Our only resource, as
it was too hot to visit the station till
sunset, was to inspect the stock in
Cowasjee’s shop next door. It consists of
the whole house minus the roof, and it
contains everything that a man does not
want. I suppose that passengers going out to
India anticipate here their Indian
purchases, as passengers bound for Europe
here invest their money in Paris gloves made
at Malta, or in Windsor soap. There are some
people to whom a shop is an abstract
necessity for disbursement. Here, then, in
Cowasjee’s you see men and boys buying
Chinese slippers they will never wear, and
all sorts of garments and articles they
don’t want, and Cowasjee, a Parsee, with
large olive coloured, oval, smooth face,
quickeyed, and intelligent, place his hands
on his portly person, and smiles placidly
whilst his Parsee assistants glide round the
curious shelves, and recommend things they
never tried - Yarmouth bloaters, pate de
diable, pith hats, pocket handkerchiefs, eau
de cologne, Whitechapel cigars and Piver’s
perfumery.
[The Hotel he mentioned
at the beginning of this extract was the
Prince of Wales Hotel, which closed for a
while shortly after his visit. It re-opened
as the Hotel de l’Europe under French
ownership.]
This is an extract from
Mrs (later Lady) Brassey’s book ‘A Voyage in
the Sunbeam’, an account of a
round-the-world voyage in her husband’s
steam yacht in 1876-77. The Sunbeam called
in at Aden for 24 hours in April 1877. Full
account here.
“At nine o’clock [in
the evening] we dropped our anchor in the
roads; a boat came off with a bag of
newspapers and to ask for orders in the
morning. It was sent by the great Parsee
merchants here, who undertake to supply us
with coals, provisions, water, and
everything we want, and spare us all
trouble. ...... We reached the shore about
7.30 [in the morning]. Mr Cowasjee had sent
his own private carriage to meet us. It was
a comfortable open barouche, with a pair of
nice horses, and two servants in Eastern
liveries, green vests and full trousers, and
red and orange turbans. We went first to his
store, which seemed to be an emporium for
every conceivable article. There was carved
sandal-wood, and embroidered shawls from
China, Surat and Gujerat, work from India,
English medicines, French lamps, Swiss
clocks, German toys, Russian caviare, Greek
lace, Havannah cigars, American hides and
canned fruits, besides many other things.

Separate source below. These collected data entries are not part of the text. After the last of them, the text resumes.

(* ===== verification/AgentTrigger.v ===== *)
(** * Agent runs: [infra/runtime] and [services/agent_trigger.py]

    The mapping of the events of the OpenAI Agents SDK, the stream and the cancellation
    of [OpenAIAgentsRuntime], the collector of the answer, and [run_agent_execution]: the
    task that waits, the task that consumes the stream, and their cancellation, as a
    transition system. The SDK is not modelled: its events, and when its streams end or
    raise, are data of the steps. A payload value is JSON. *)

From stdpp Require Import base tactics list option strings gmap.
From Stdlib Require Import ZArith Ascii.
From S2P Require Import Prelude PyStr PyInt PyDict PyJson Execution Coordinator RunnerProtocol.

(** ** [infra/runtime/adapter.py] *)

Record RunRequest := mkRunRequest {
  rr_request_id : string;
  rr_group_folder : string;
  rr_message : string;
  rr_session_id : string;
  rr_user_id : string
}.
Record RunEvent := mkRunEvent { ev_type : string; ev_run_id : string; ev_payload : list (string * json) }.
Record RunResult := mkRunResult {
  rn_run_id : string;
  rn_status : string;
  rn_final_output : option string;
  rn_error : option string;
  rn_timeout_ms : option Z
}.

(** [serialize_run_event]. *)
Definition serialize_run_event (float_repr : string -> string) (e : RunEvent) : string :=
  of_chars (print_json float_repr true None 0
    (JObj [("event_type", JStr (ev_type e)); ("run_id", JStr (ev_run_id e)); ("payload", JObj (ev_payload e))])).

(** ** [infra/runtime/mapper.py] *)

(** An event of the SDK: the attributes the mapper reads, [JNull] for one that is missing
    or [None]. *)
Record sdk_event := mkSdk {
  sk_type : json;
  sk_agent_name : json;
  sk_data_type : json;
  sk_delta : json;
  sk_name : json;
  sk_tool_name : json;
  sk_call_id : json;
  sk_output : json
}.

Definition is_str (v : json) (s : string) : bool :=
  match v with JStr t => bool_decide (t = s) | _ => false end.

(** [_payload]: without the values that are [None]. *)
Definition payload (kwargs : list (string * json)) : list (string * json) :=
  List.filter (fun e => match e.2 with JNull => false | _ => true end) kwargs.

Definition map_sdk_event (e : sdk_event) (run_id : string) : option RunEvent :=
  if is_str (sk_type e) "agent_updated_stream_event" then
    Some (mkRunEvent "run.started" run_id (payload [("agent_name", sk_agent_name e)]))
  else if is_str (sk_type e) "raw_response_event" then
    if is_str (sk_data_type e) "response.output_text.delta" then
      Some (mkRunEvent "run.token.delta" run_id (payload [("delta", sk_delta e)]))
    else if is_str (sk_data_type e) "response.completed" then None
    else if is_str (sk_data_type e) "response.failed" || is_str (sk_data_type e) "response.incomplete" then
      Some (mkRunEvent "run.failed" run_id (payload [("status", sk_data_type e)]))
    else None
  else if is_str (sk_type e) "run_item_stream_event" then
    if is_str (sk_name e) "tool_called" then
      Some (mkRunEvent "run.tool.started" run_id
              (payload [("tool_name", sk_tool_name e); ("tool_call_id", sk_call_id e)]))
    else if is_str (sk_name e) "tool_output" then
      Some (mkRunEvent "run.tool.completed" run_id
              (payload [("tool_name", sk_tool_name e); ("tool_call_id", sk_call_id e); ("output", sk_output e)]))
    else None
  else None.

(** ** [OpenAIAgentsRuntime]: the streams and their cancellation *)

(** [run_streamed] of a request: iterating over the SDK, after the event that ends a run,
    or closed. *)
Inductive stream_phase := Iterating | Completing | Closed.
Record runtime := mkRuntime {
  rt_active : gset string;
  rt_cancelled : gset string;
  rt_streams : list (string * stream_phase);
  (** what the streams have yielded *)
  rt_yielded : list RunEvent
}.
Definition init_runtime : runtime := mkRuntime ∅ ∅ [] [].

Definition set_stream (i : nat) (p : stream_phase) (r : runtime) : runtime :=
  mkRuntime (rt_active r) (rt_cancelled r) (alter (fun x => (x.1, p)) i (rt_streams r)) (rt_yielded r).
Definition yields (e : RunEvent) (r : runtime) : runtime :=
  mkRuntime (rt_active r) (rt_cancelled r) (rt_streams r) (rt_yielded r ++ [e]).

(** The [finally] of [run_streamed]. *)
Definition close_stream (i : nat) (id : string) (r : runtime) : runtime :=
  set_stream i Closed (mkRuntime (rt_active r ∖ {[id]}) (rt_cancelled r ∖ {[id]}) (rt_streams r) (rt_yielded r)).

Definition completed_event (id : string) (final_output : json) : RunEvent :=
  mkRunEvent "run.completed" id [("status", JStr "response.completed"); ("final_output", final_output)].

(** [cancel]; the streamed result is told to stop. *)
Definition cancel_run (id : string) (r : runtime) : runtime :=
  if bool_decide (id ∈ rt_active r) then mkRuntime (rt_active r) ({[id]} ∪ rt_cancelled r) (rt_streams r) (rt_yielded r)
  else r.

Inductive runtime_event :=
| Starts (id : string)
| SdkEvent (i : nat) (e : sdk_event)
(** the stream of the SDK ends; the stringified final output *)
| SdkEnds (i : nat) (final_output : json)
(** the SDK raises, or the generator is closed or cancelled where it is suspended *)
| Leaves (i : nat)
| CancelRun (id : string).

Definition runtime_step (ev : runtime_event) (r : runtime) : option runtime :=
  match ev with
  | Starts id => Some (mkRuntime ({[id]} ∪ rt_active r) (rt_cancelled r) (rt_streams r ++ [(id, Iterating)]) (rt_yielded r))
  | SdkEvent i e =>
      match rt_streams r !! i with
      | Some (id, Iterating) => Some (match map_sdk_event e id with Some m => yields m r | None => r end)
      | _ => None
      end
  | SdkEnds i final_output =>
      match rt_streams r !! i with
      | Some (id, Iterating) =>
          if bool_decide (id ∈ rt_cancelled r) then Some (close_stream i id r)
          else Some (set_stream i Completing (yields (completed_event id final_output) r))
      | _ => None
      end
  | Leaves i =>
      match rt_streams r !! i with
      | Some (id, Closed) => None
      | Some (id, _) => Some (close_stream i id r)
      | None => None
      end
  | CancelRun id => Some (cancel_run id r)
  end.

(** Requests have ids of their own. *)
Definition fresh_stream (ev : runtime_event) (r : runtime) : Prop :=
  match ev with Starts id => id ∉ (rt_streams r).*1 | _ => True end.
Inductive runtime_reach : runtime -> Prop :=
| runtime_init : runtime_reach init_runtime
| runtime_next ev r r' : runtime_reach r -> fresh_stream ev r -> runtime_step ev r = Some r' -> runtime_reach r'.

(** ** [RuntimeReplyCollector] *)

Record collector := mkCollector {
  cl_status : option string;
  cl_final_output : option string;
  cl_error : option string;
  cl_timeout_ms : option Z
}.
Definition new_collector : collector := mkCollector None None None None.

Section trigger.
Definition pget (k : string) (e : RunEvent) : json := default JNull (od_get k (ev_payload e)).

(** [isinstance(v, str) and v]. *)
Definition non_empty (v : json) : option string :=
  match v with JStr s => if bool_decide (s = "") then None else Some s | _ => None end.
(** [isinstance(v, int)]: [True] and [False] are integers. *)
Definition as_int (v : json) : option Z :=
  match v with JInt n => Some n | JBool b => Some (if b then 1 else 0)%Z | _ => None end.
Definition failure (e : RunEvent) : json :=
  if truthy (pget "error" e) then pget "error" e else pget "status" e.

Definition collect (c : collector) (e : RunEvent) : collector :=
  if bool_decide (ev_type e = "run.completed") then
    mkCollector (Some "completed")
      (match non_empty (pget "final_output" e) with Some s => Some s | None => cl_final_output c end)
      (cl_error c) (cl_timeout_ms c)
  else if bool_decide (ev_type e = "run.failed") then
    mkCollector (Some "failed") (cl_final_output c)
      (match non_empty (failure e) with Some s => Some s | None => cl_error c end) (cl_timeout_ms c)
  else if bool_decide (ev_type e = "run.timeout") then
    mkCollector (Some "timeout") (cl_final_output c) (cl_error c)
      (match as_int (pget "timeout_ms" e) with Some n => Some n | None => cl_timeout_ms c end)
  else c.

Definition build_run_result (run_id : string) (c : collector) : RunResult :=
  mkRunResult run_id (default "completed" (cl_status c)) (cl_final_output c) (cl_error c) (cl_timeout_ms c).

Definition build_timeout_event (run_id : string) (timeout_ms : Z) : RunEvent :=
  mkRunEvent "run.timeout" run_id [("status", JStr "timeout"); ("timeout_ms", JInt timeout_ms)].

(** ** [run_agent_execution] *)

(** What the runtime and the handler may raise: an [OpenAIRuntimeSessionError], another
    exception (and whether it is a [RuntimeError]), a [TimeoutError], a [CancelledError]. *)
Inductive trigger_error :=
| SessionError (msg : string)
| OtherError (is_runtime_error : bool) (msg : string)
| TimedOut
| Cancelled.

(** The consumer task: waiting for the stream, in the event handler, or over. *)
Inductive consumer_phase :=
| CStream
| CHandler
| COver (r : result trigger_error unit).
(** Why the runtime is cancelled, and what follows the cleanup of the consumer. *)
Inductive main_phase :=
| MWait
| MRuntimeCancel (after : result trigger_error unit)
| MCleanup (after : result trigger_error unit)
| MHandler
| MOver (r : result trigger_error RunResult).

Record trigger := mkTrigger {
  tr_main : main_phase;
  tr_consumer : consumer_phase;
  (** [consumer_task.cancel()] has been called *)
  tr_cancel_requested : bool;
  tr_collector : collector;
  (** what the event handler has been called with *)
  tr_handled : list RunEvent;
  (** what the collector has been given *)
  tr_seen : list RunEvent
}.

(** The run id, the timeout, and whether there is an event handler. *)
Variable run_id : string.
Variable timeout_ms : option Z.
Variable has_handler : bool.

Definition init_trigger : trigger := mkTrigger MWait CStream false new_collector [] [].

Definition with_main (p : main_phase) (s : trigger) : trigger :=
  mkTrigger p (tr_consumer s) (tr_cancel_requested s) (tr_collector s) (tr_handled s) (tr_seen s).
Definition with_consumer (p : consumer_phase) (s : trigger) : trigger :=
  mkTrigger (tr_main s) p (tr_cancel_requested s) (tr_collector s) (tr_handled s) (tr_seen s).

(** [handle_event] up to the await of the event handler. *)
Definition handle_event (e : RunEvent) (s : trigger) : trigger :=
  mkTrigger (tr_main s) (tr_consumer s) (tr_cancel_requested s) (collect (tr_collector s) e)
    (if has_handler then tr_handled s ++ [e] else tr_handled s) (tr_seen s ++ [e]).

Definition consumer_over (s : trigger) : option (result trigger_error unit) :=
  match tr_consumer s with COver r => Some r | _ => None end.

(** [_cleanup_consumer_task] up to its [gather]. *)
Definition cleanup_consumer (after : result trigger_error unit) (s : trigger) : trigger :=
  mkTrigger (MCleanup after) (tr_consumer s)
    (match consumer_over s with None => true | Some _ => tr_cancel_requested s end)
    (tr_collector s) (tr_handled s) (tr_seen s).

Definition return_result (s : trigger) : trigger := with_main (MOver (Ok (build_run_result run_id (tr_collector s)))) s.

Inductive trigger_event :=
(** the stream yields, ends or raises; the handler of an event returns or raises *)
| StreamYields (e : RunEvent)
| StreamOver (r : result trigger_error unit)
| HandlerOver (r : result trigger_error unit)
(** [asyncio.wait] returns; [runtime.cancel] and [gather] return *)
| WaitReturns (timed_out : bool)
| RuntimeCancelOver (r : result trigger_error unit)
| CleanupOver
| MainHandlerOver (r : result trigger_error unit)
(** the task of the caller is cancelled at its await *)
| MainCancelled.

(** [consume_runtime_events]. *)
Definition consumer_step (ev : trigger_event) (s : trigger) : option trigger :=
  match ev, tr_consumer s with
  | StreamYields e, CStream =>
      let s := handle_event e s in
      Some (if has_handler then with_consumer CHandler s else s)
  | StreamOver r, CStream => Some (with_consumer (COver r) s)
  | HandlerOver (Ok _), CHandler => Some (with_consumer CStream s)
  | HandlerOver (Err e), CHandler => Some (with_consumer (COver (Err e)) s)
  | _, _ => None
  end.

(** After the cleanup: the exception under way, or the timeout event. *)
Definition after_cleanup (after : result trigger_error unit) (s : trigger) : trigger :=
  match after with
  | Err e => with_main (MOver (Err e)) s
  | Ok _ =>
      match timeout_ms with
      | None => return_result s
      | Some t =>
          let s := handle_event (build_timeout_event run_id t) s in
          if has_handler then with_main MHandler s else return_result s
      end
  end.

Definition main_step (ev : trigger_event) (s : trigger) : option trigger :=
  match ev, tr_main s with
  | WaitReturns timed_out, MWait =>
      match consumer_over s with
      | Some (Ok _) => Some (return_result s)
      | Some (Err e) => Some (with_main (MOver (Err e)) s)
      | None => if timed_out && bool_decide (is_Some timeout_ms) then Some (with_main (MRuntimeCancel (Ok tt)) s) else None
      end
  | RuntimeCancelOver (Ok _), MRuntimeCancel after => Some (cleanup_consumer after s)
  | RuntimeCancelOver (Err e), MRuntimeCancel _ => Some (cleanup_consumer (Err e) s)
  | CleanupOver, MCleanup after =>
      match consumer_over s with Some _ => Some (after_cleanup after s) | None => None end
  | MainHandlerOver (Ok _), MHandler => Some (return_result s)
  | MainHandlerOver (Err e), MHandler => Some (with_main (MOver (Err e)) s)
  | MainCancelled, MWait => Some (with_main (MRuntimeCancel (Err Cancelled)) s)
  | MainCancelled, MRuntimeCancel _ => Some (cleanup_consumer (Err Cancelled) s)
  (* a cancelled [gather] cancels the consumer and still waits for it *)
  | MainCancelled, MCleanup _ => Some (cleanup_consumer (Err Cancelled) s)
  | MainCancelled, MHandler => Some (with_main (MOver (Err Cancelled)) s)
  | _, _ => None
  end.

Definition trigger_step (ev : trigger_event) (s : trigger) : option trigger :=
  match ev with
  | StreamYields _ | StreamOver _ | HandlerOver _ => consumer_step ev s
  | _ => main_step ev s
  end.
End trigger.

(** ** [OpenAIRuntimeBackend.execute]: what the coordinator gets *)

(** The statuses the collector gives. *)
Definition run_status (s : string) : option ExecutionStatus :=
  if bool_decide (s = "completed") then Some StCompleted
  else if bool_decide (s = "failed") then Some StFailed
  else if bool_decide (s = "timeout") then Some StTimeout
  else None.
Definition openai_outcome (r : result trigger_error RunResult) : outcome :=
  match r with
  | Ok r => BRaw (mkRaw (run_status (rn_status r)) (rn_final_output r) (rn_error r) (rn_timeout_ms r))
  | Err (SessionError msg) => BRuntimeError true msg
  | Err (OtherError true msg) => BRuntimeError false msg
  | Err (OtherError false msg) => BException msg
  | Err TimedOut => BTimeout
  | Err Cancelled => BCancelled
  end.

But this general store is only a very small
part of their business, for about 60,000
tons of coal pass through their hands every
year”.
The Cowasjee Dinshaw
family got a brief but important mention in
William Maxwell’s account of the
Prince of
Wales’ [the future
George V] visit to Aden in 1901.
“The Prince and
Princess were welcomed in a pavilion, and
received an address from Mr Cowasjee Dinshaw,
a wealthy Parsee merchant, whose father had
a like honour in 1875, when the [present]
King visited Aden as Prince of Wales.”
* there was a printing press founded
by Menachem Awwad (Howard) in 1891 which was
attached to the Great Synagogue in Crater,
but this only produced text in Hebrew.